Lawsuit: City of Port Isabel Blocked Public Housing for Latinos Displaced by Hurricane Dolly

After the 2008 hurricane, city officials refused to issue permits so that public housing could be rebuilt in an affluent neighborhood, the complaint says.

by

Nearby South Padre Island in July 2008 after Hurricane Dolly.  U.S. Coast Guard photo by Petty Officer Patrick D. Kelley

City leaders in Port Isabel “repeatedly thwarted” efforts to rebuild public housing overwhelmingly used by Latinos after Hurricane Dolly hit the Rio Grande Valley in 2008, according to a federal lawsuit filed Monday by the Cameron County Housing Authority. Fair housing advocates say the allegedly discriminatory acts in the Valley hold a cautionary tale as Houston recovers from Hurricane Harvey.

When Dolly struck Port Isabel — a beach town of 5,000 people 23 miles northeast of Brownsville  — it destroyed the Neptune Apartments, a public housing development where the majority of tenants were Hispanic. The county’s housing authority won federal disaster recovery funds to rebuild in 2014, but its plans were blocked after the other residents of the neighborhood  said they didn’t want “those people” to come back, the complaint says. In community engagement meetings held in 2015, white residents reportedly said that allowing the multifamily housing development to be rebuilt would usher “drugs and crime” into the neighborhood, along with other problems.

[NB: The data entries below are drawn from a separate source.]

(** The rows built from a grouping. *)
Definition rows_of_sides (acc : side_map) : list OptionChainRow :=
  map (fun kv => mkChainRow (fst kv) (side "CE" (snd kv)) (side "PE" (snd kv))) (sort_by (fun a b => f_leb (fst a) (fst b)) acc).
Lemma rows_are (f : Instrument -> option OptionQuote) l : let rows := rows_of_sides (fold_left (fun acc i => place i (f i) acc) l []) in
  (forall row, In row rows -> (exists i, In i l /\ i.(i_strike) = Some row.(row_strike)) /\
     (f_num row.(row_strike) -> row.(row_call) = last_such (at_strike row.(row_strike) "CE") l ≫= f /\
                                row.(row_put) = last_such (at_strike row.(row_strike) "PE") l ≫= f)) /\
  (forall i x, In i l -> i.(i_strike) = Some x -> f_num x -> opt_truthy i.(i_option_type) = true -> exists row, In row rows /\ f_eqb x row.(row_strike) = true).
Proof.
  cbv zeta. set (acc := fold_left (fun acc i => place i (f i) acc) l []). assert (keys_apart acc) as K by (apply fold_apart; constructor).
  assert (forall x v, In (x, v) acc -> In (mkChainRow x (side "CE" v) (side "PE" v)) (rows_of_sides acc)) as R.
  { intros x v H. apply in_map_iff. exists (x, v). split; [reflexivity | now apply In_sort_by]. }
  split.
  - intros row H. apply in_map_iff in H as ([x v] & <- & H). apply In_sort_by in H. cbn [row_strike row_call row_put fst snd]. split.
    + apply (keys_fold f). now apply (in_map fst) in H.
    + intros Hx. assert (forall ot, side ot v = last_such (at_strike x ot) l ≫= f) as S.
      { intros ot. pose proof (sides_fold x ot f l) as E. fold acc in E. unfold sides in E. rewrite (dget_apart x v acc K Hx H) in E.
        unfold side. cbn in E. rewrite E. now destruct (last_such _ l). }
      split; apply S.
  - intros i x Hi Hx Nx T. destruct (i_option_type i) as [ot|] eqn:O; [|discriminate]. cbn in T.
    assert (is_Some (last_such (at_strike x ot) l)) as [j Hj].
    { unfold last_such. apply last_is_Some. intros E. assert (In i (List.filter (at_strike x ot) l)) as C; [|now rewrite E in C].
      apply List.filter_In. split; [exact Hi|]. unfold at_strike. now rewrite Hx, O, f_eqb_refl, T, bool_decide_eq_true_2. }
    pose proof (sides_fold x ot f l) as E. fold acc in E. rewrite Hj in E. unfold sides in E.
    destruct (dget f_eqb x acc) as [v|] eqn:D; [|discriminate]. apply dget_Some in D as (y & Hy & Exy). eexists. split; [apply R, Hy | exact Exy].
Qed.
Lemma require_run k : exists r, _require_client k = (r, k).
Proof. unfold _require_client, bind, gets. destruct (negb _ || negb _); eexists; reflexivity. Qed.
(** ** What a chain has to show, read off the batch answers themselves *)
(** The contracts asked for: this expiry and, when one is named, this side. *)
Definition listed_for (e : Z) (right : option string) (i : Instrument) : bool :=
  match i.(i_expiry) with Some d => d =? e | None => false end &&
  match right, i.(i_option_type) with None, _ => true | Some r, Some t => String.eqb t (upper r) | Some _, None => false end.
(** The last entry the answers hold under a key. *)
Definition entries (resp : kval stamp) : list (string * kval stamp) := match resp with KDict kvs => kvs | _ => [] end.
Definition held (key : string) (resps : list (kval stamp)) : kval stamp :=
  match last_such (fun kv => String.eqb key (fst kv)) (flat_map entries resps) with Some kv => snd kv | None => KNone end.
(** A contract's entry is the one under the text of its own token; a contract
    without a token has the one under "None", or else the one under "". *)
Definition entry_of (resps : list (kval stamp)) (i : Instrument) : kval stamp :=
  match i.(provider_token) with
  | Some t => held t resps
  | None => if ktruthy (held "None" resps) then held "None" resps else held "" resps
  end.
(** The quote of an entry: the contract's own terms, the entry's own figures. *)
Definition quote_of_entry (d : kval stamp) (e now : Z) (i : Instrument) (q : OptionQuote) : Prop :=
  norm_option e i d now = Ok q /\ f_field "last_price" d = Ok q.(oq_ltp) /\ i_field "volume" d = Ok q.(oq_volume) /\ i_field "oi" d = Ok q.(oq_oi) /\
  q.(oq_underlying) = upper (default "" i.(i_underlying)) /\ q.(oq_expiry) = e /\ q.(oq_strike) = f_or_zero i.(i_strike).
(** What a row shows on one side: the quote of the last contract listed there,
    and nothing when there is none or its entry is empty. *)
Definition shows (resps : list (kval stamp)) (e now : Z) (contracts : list Instrument) (x : float) (ot : string) (shown : option OptionQuote) : Prop :=
  match last_such (at_strike x ot) contracts with
  | Some i => if ktruthy (entry_of resps i) then exists q, shown = Some q /\ quote_of_entry (entry_of resps i) e now i q else shown = None
  | None => shown = None
  end.
Lemma wanted_listed e right i : wanted e right i = listed_for e right i.
Proof.
  unfold wanted, listed_for. f_equal.
  - destruct (i_expiry i) as [d|]; [|now rewrite bool_decide_eq_false_2]. apply eq_true_iff_eq. rewrite bool_decide_eq_true, Z.eqb_eq. split; congruence.
  - destruct right as [r|]; [|reflexivity]. destruct (i_option_type i) as [t|]; [|now rewrite bool_decide_eq_false_2].
    apply eq_true_iff_eq. rewrite bool_decide_eq_true, String.eqb_eq. split; congruence.
Qed.
Lemma dget_written (key : string) kvs : forall m : quotes, dget String.eqb key (fold_left (fun m kv => dset String.eqb (fst kv) (snd kv) m) kvs m) =
  match last_such (fun kv => String.eqb key (fst kv)) kvs with Some kv => Some (snd kv) | None => dget String.eqb key m end.
Proof.
  induction kvs as [|[k' v] kvs IH] using rev_ind; intros m; [reflexivity|]. rewrite fold_left_app, last_such_snoc. cbn [fold_left fst snd].
  rewrite dget_dset_string, IH. now destruct (String.eqb key k').
Qed.
Lemma add_quotes_all resps : forall m, fold_left (fun m v => add_quotes v m) resps m =
  fold_left (fun m kv => dset String.eqb (fst kv) (snd kv) m) (flat_map entries resps) m.
Proof. induction resps as [|v resps IH]; intros m; [reflexivity|]. cbn. rewrite fold_left_app, IH. now destruct v. Qed.
Lemma quote_data_held resps i : quote_data i (fold_left (fun m v => add_quotes v m) resps []) = entry_of resps i.
Proof.
  assert (forall key, default KNone (dget String.eqb key (fold_left (fun m v => add_quotes v m) resps [])) = held key resps) as H.
  { intros key. rewrite add_quotes_all, dget_written. unfold held. now destruct (last_such _ _). }
  unfold quote_data, entry_of. rewrite !H. unfold kor. destruct (provider_token i) as [t|]; cbn [default from_option id]; [|reflexivity].
  now destruct (ktruthy (held t resps)).
Qed.
Lemma quote_of_norm d e now i q : norm_option e i d now = Ok q -> quote_of_entry d e now i q.
Proof.
  intros H. split; [exact H|]. revert H. unfold norm_option, rbind. repeat (case_match; try discriminate).
  unfold build_option_quote. destruct (_derive_change _ _). case_match; [|discriminate]. intros [= <-]. now cbn.
Qed.
Lemma priced_shows resps e now cs x ot shown : let m := fold_left (fun m v => add_quotes v m) resps [] in
  Forall (priceable m e now) cs -> shown = last_such (at_strike x ot) cs ≫= priced m e now -> shows resps e now cs x ot shown.
Proof.
  cbv zeta. intros F ->. unfold shows. destruct (last_such _ cs) as [i|] eqn:L; [|reflexivity]. cbn [mbind option_bind].
  assert (In i cs) as Hi. { apply last_Some_elem_of, list_elem_of_In, List.filter_In in L. apply L. }
  rewrite Forall_forall in F. specialize (F i ltac:(now apply list_elem_of_In)). unfold priceable, priced in *. rewrite quote_data_held in *.
  destruct (ktruthy (entry_of resps i)); [|reflexivity]. specialize (F eq_refl). destruct (norm_option e i _ now) as [q|] eqn:N; [|discriminate].
  exists q. split; [reflexivity | now apply quote_of_norm].
Qed.
(** C24: an option chain is the quotes of its contracts.  When a chain is
    answered, it names the underlying and the expiry asked for; the calls made
    are at most one for the instrument list, one per batch -- at most 200 tokens
    each, every contract's numeric token once and in order -- and at most one for
    the index; its rows are the strikes of the contracts listed for that expiry
    and side, none left out; and at each strike the call and the put carry the
    contract's own terms with the price, volume and open interest of the last
    entry the batches answered under that contract's own token, and are absent
    exactly when no contract is listed there or that entry is missing or empty. *)
Theorem chain_is_its_quotes u e right k ch k' : get_option_chain u e right k = (Ok ch, k') ->
  ch.(oc_underlying) = upper u /\ ch.(oc_expiry) = e /\
  exists all batches resps now pre post,
  let contracts := List.filter (listed_for e right) all in
  k'.(k_instruments_cache) !! upper u = Some all /\
  k'.(k_calls) = k.(k_calls) ++ pre ++ map (fun b => (QuoteOf (inr b), true)) batches ++ post /\
  (pre = [] \/ pre = [(InstrumentsOf "NFO", true)]) /\ (post = [] \/ exists y b, post = [(QuoteOf (inl [y]), b)]) /\
  List.concat batches =
    omap (fun i => t ← i.(provider_token); if truthy t && forallb is_digit (chars t) then Some (digits_Z (chars t)) else None) contracts /\
  Forall (fun b => (List.length b <= 200)%nat) batches /\
  Forall2 (fun b v => exists past, kite_answer past (QuoteOf (inr b)) = Ok v) batches resps /\
  (forall row, In row ch.(oc_rows) -> (exists i, In i contracts /\ i.(i_strike) = Some row.(row_strike)) /\
  (f_num row.(row_strike) -> shows resps e now contracts row.(row_strike) "CE" row.(row_call) /\
  shows resps e now contracts row.(row_strike) "PE" row.(row_put))) /\
  (forall i x, In i contracts -> i.(i_strike) = Some x -> f_num x -> opt_truthy i.(i_option_type) = true ->
     exists row, In row ch.(oc_rows) /\ f_eqb x row.(row_strike) = true).
Proof.
  unfold get_option_chain. unfold bind at 1. destruct (get_option_instruments (upper u) k) as [[all|x] k1] eqn:G; [|discriminate].
  apply instruments_run in G as (C & pre & P & Pre). rewrite upper_again in C. rewrite (List.filter_ext _ _ (wanted_listed e right)).
  set (contracts := List.filter (listed_for e right) all). destruct contracts as [|i0 l0] eqn:E.
  - intros [= <- <-]. split; [reflexivity|]. split; [reflexivity|]. exists all, [], [], 0, pre, []. cbv zeta. fold contracts. rewrite E. split; [exact C|].
    split; [cbn; now rewrite P, app_nil_r|]. split; [exact Pre|]. split; [now left|]. do 3 (split; [constructor|]).
    split; [intros row [] | intros i x []].
  - rewrite <- E. clear E i0 l0. unfold bind at 1. destruct (require_run k1) as [[[]|x] ->]; [|discriminate].
    unfold bind at 1. destruct (batch_quotes _ [] k1) as [[m|x] k2] eqn:B; [|discriminate]. apply batches_run in B as (-> & resps & -> & Fr).
    set (k2 := calls_added _ k1). set (m := fold_left (fun m v => add_quotes v m) resps []). unfold bind at 1. destruct (spot_run (upper u) k2) as (spot & post & -> & Post).
    unfold bind at 1. destruct (group contracts m [] _) as [[acc|x] k4] eqn:Gr; [|discriminate].
    apply (group_run m e) in Gr as (-> & Pr & ->).
    2:{ apply Forall_forall. intros i Hi. apply list_elem_of_In, List.filter_In in Hi as [_ Hi]. rewrite <- wanted_listed in Hi. unfold wanted in Hi.
        apply andb_true_iff in Hi as [Hi _]. now apply bool_decide_eq_true in Hi. }
    unfold bind, now_utc, gets, ret. intros [= <- <-]. set (now := kite_now _) in *. split; [reflexivity|]. split; [reflexivity|].
    exists all, (chunks CHUNK (omap digits_token contracts)), resps, now, pre, post. cbv zeta.
    fold contracts. destruct (chunks_spec CHUNK (omap digits_token contracts) ltac:(unfold CHUNK; lia)) as [Ch Fc].
    split; [exact C|]. split; [cbn; rewrite P, <- !app_assoc; reflexivity|]. repeat (split; [assumption|]).
    destruct (rows_are (priced m e now) contracts) as [R1 R2]. split; [|exact R2]. intros row Hr. destruct (R1 row Hr) as [S1 S2]. split; [exact S1|].
    intros Hn. destruct (S2 Hn). split; now apply priced_shows.
Qed.
End chain_theorems.
Definition kite_connected : Kite := Eval vm_compute in fst (after [E_connect]).
Definition kite_asked : result exn OptionChain * Kite := Eval vm_compute in get_option_chain (sdk := kite_demo) "nifty" (ymd2ord 2026 9 3) None kite_connected.
Lemma chain_is_its_quotes_witness : exists ch, fst kite_asked = Ok ch /\ exists all, (snd kite_asked).(k_instruments_cache) !! "NIFTY" = Some all /\
  List.length ch.(oc_rows) = 2%nat /\
  forall row, In row ch.(oc_rows) -> exists i, In i (List.filter (listed_for (ymd2ord 2026 9 3) None) all) /\ i.(i_strike) = Some row.(row_strike).
Proof.
  assert (get_option_chain (sdk := kite_demo) "nifty" (ymd2ord 2026 9 3) None kite_connected = kite_asked) as E by (vm_compute; reflexivity).
  destruct kite_asked as [[ch|x] k'] eqn:K; [|discriminate K]. exists ch. split; [reflexivity|].
  destruct (chain_is_its_quotes "nifty" (ymd2ord 2026 9 3) None kite_connected ch k' E) as (_ & _ & all & batches & resps & now & pre & post & H).
  exists all. cbv zeta in H. destruct H as (H1 & _ & _ & _ & _ & _ & _ & H2 & _). split; [exact H1|]. split; [now injection K as <- <-|].
  intros row Hr. apply (H2 row Hr).
Defined.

The city of Port Isabel blocked rebuilding efforts by refusing to make zoning changes and issue permits needed for the project, the complaint states. In 2015, the federal funds were lost.  

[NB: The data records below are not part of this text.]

(** ** The daily start and stop *)
Fixpoint collect_instruments (us : list string) : SV (list Instrument) :=
  match us with
  | [] => ret []
  | u :: r =>
      let! l := on_provider (p_get_option_instruments u) in
      let! l' := collect_instruments r in
      ret (l ++ l')
  end.
Definition refresh_master : SV unit :=
  let! now := _clock in
  let! l := collect_instruments _OPTION_UNDERLYINGS in
  modify (fun w => put_master (snd (load l (Some (local_date now tz)) (Some p_name) w.(w_master))) w).
Definition verify_session : SV unit :=
  let! chk := on_sm (check s true) in
  if bool_decide (chk.(sc_state) = S_VALID) then ret tt
  else
    update_status (fun f => set_last_error chk.(sc_detail) (set_feed_state F_SESSION_REQUIRED f)) ;;;
    raise (OtherError "RuntimeError" (s.(s_market_data_provider) +:+ " session not usable: " +:+ session_value chk.(sc_state))).
Definition init_provider : SV unit :=
  let! p := gets w_provider in
  (match p with
   | Some _ => ret tt
   | None =>
       let! creds := on_sm (credentials s) in
       let! _ := lift (create_market_data_provider s.(s_market_data_provider)) in
       modify (put_provider (Some (p_new creds)))
   end) ;;;
  let! p := gets w_provider in
  when (match p with Some p => negb (p_is_connected p) | None => false end) do on_provider p_connect.
(** The end of the start: options, straddle pulse, flush loop, status. *)
Definition startup_finish : SV unit :=
  _resubscribe_option_universe ;;;
  for_each _OPTION_UNDERLYINGS (fun u =>
    let! m := gets w_master in
    let! c := gets w_cache in
    quietly (on_db (recover engine m c u None))) ;;;
  let! tasks := gets w_tasks in
  let! mono := monotonic in
  (when negb (existsb is_flush tasks) do create_task (T_flush (mono + _flush_interval))) ;;;
  let! last := gets (fun w => w.(w_cache).(lc_last_tick_at)) in
  match last with
  | Some _ =>
      let! now := _clock in
      let! n := feed _reconnects in
      update_status (fun f => set_reconnects n (set_last_error None (set_started_stopped (Some now) f.(stopped_at) (set_feed_state F_RUNNING f)))) ;;;
      _publish_status F_RUNNING
  | None => update_status (set_feed_state F_CONNECTING)
  end.
(** [_wait_first_tick], then the end of the start; the scheduler then declares
    the feed running. *)
Definition _wait_first_tick (scheduled : option Z) (deadline : Z) : SV (option task) :=
  let! now := monotonic in
  let! last := gets (fun w => w.(w_cache).(lc_last_tick_at)) in
  if (now <? deadline) && match last with None => true | Some _ => false end then
    ret (Some (T_startup scheduled deadline (now + _poll_interval)))
  else
    startup_finish ;;;
    (match scheduled with
     | Some at_ => modify (put_running true) ;;; update_status (fun f => set_started_stopped (Some at_) None (set_feed_state F_RUNNING f))
     | None => ret tt
     end) ;;;
    ret None.
Definition startup_begin (scheduled : option Z) : SV (option task) :=
  verify_session ;;;
  init_provider ;;;
  set_accepting true ;;;
  on_provider (p_subscribe index_instruments) ;;;
  try_except (refresh_master ;;; _persist_contracts) (fun e => if is_ProviderError e then ret tt else raise e) ;;;
  let! now := monotonic in
  _wait_first_tick scheduled (now + _first_tick_timeout).
(** [MarketScheduler._run_start] around a piece of the start. *)
Definition guarded (scheduled : option Z) (m : SV (option task)) : SV (option task) :=
  try_except m (fun e =>
    match scheduled with
    | Some _ => update_status (fun f => set_last_error (Some ("startup failed (" +:+ class_of e +:+ ")")) (set_feed_state F_ERROR f)) ;;; ret None
    | None => raise e
    end).
Definition no_options : gmap string (gset string) := list_to_map (map (fun u => (u, ∅)) _OPTION_UNDERLYINGS).
Definition stop_flow : SV unit :=
  update_status (set_feed_state F_STOPPING) ;;;
  set_accepting false ;;;
  modify (fun w => put_tasks (List.filter (fun t => negb (is_flush t)) w.(w_tasks)) w) ;;;
  let! now := _clock in
  let! a := gets w_agg in
  let '(idx, opt, a') := force_close_all now a in
  modify (put_agg a') ;;;
  _persist idx opt ;;;
  quietly (on_provider p_disconnect) ;;;
  modify (put_provider None) ;;;
  modify (fun w => put_cache (clear_cache w.(w_cache)) w) ;;;
  set_ids [] ;;;
  set_universe no_options ;;;
  let! now := _clock in
  update_status (fun f => set_started_stopped f.(started_at) (Some now) (set_feed_state F_STOPPED f)) ;;;
  _publish_status F_STOPPED.
Definition reset_provider : SV unit :=
  let! p := gets w_provider in
  match p with
  | Some _ => quietly (on_provider p_disconnect) ;;; modify (put_provider None)
  | None => ret tt
  end.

“The defendants’ wrongful actions caused the Cameron County Housing Authority to lose out on millions of dollars in federal grant funding,” said Ben Riemer of Bell Nunnally & Martin LLP, lead attorney for the plaintiffs. “The inability to rebuild this housing had a disproportionate impact on Port Isabel’s Latino community.”

The housing authority seeks relief under Title VI of the Civil Rights Act, the Fair Housing Act of 1968 and the U.S. Constitution’s 14th Amendment. Texas Appleseed, a nonprofit social justice group, is assisting the plaintiffs. Deborah Fowler, the group’s executive director, said in a statement that she hopes the litigation will serve as a “wake-up call” to local officials overseeing public housing rebuilding efforts in Hurricane Harvey’s wake.

On Monday, Port Isabel City Manager Jared Hockema told the Observer the city has not yet been served. He denied the allegations made by the housing authority but would not comment further.

Some of the public housing in Harvey’s path will need to be rebuilt, especially in Houston’s Fifth Ward, where waist-deep water infiltrated apartments and displaced hundreds of low-income families. Public housing leaders there have already drawn criticism for evicting 180 elderly residents of a water-damaged apartment building along Buffalo Bayou.

The stall tactics reportedly used by Port Isabel authorities after Dolly also played out in Galveston following Hurricane Ike. Residents’ complaints managed to stall the construction of new public housing for seven years after Ike destroyed 569 public housing units. There, one outspoken critic said rebuilding public housing for mixed-income residents would cause the encroachment of “concentrated poverty.”    

In Port Isabel, residents of the well-to-do, mostly white neighborhood where the new housing development was proposed seemed less concerned about poverty than they were about crime and loud parties. In community meetings, residents reportedly fixated on stereotypes about Latinos, such as their having large families and throwing loud parties. Attendees also fretted that the families who lived in the proposed development would let their children roam outdoors too often, “indicating a bias against families with children,” the complaint says.

The tenants of the Cameron County Housing Authority are 99 percent Latino and 74 percent families with children.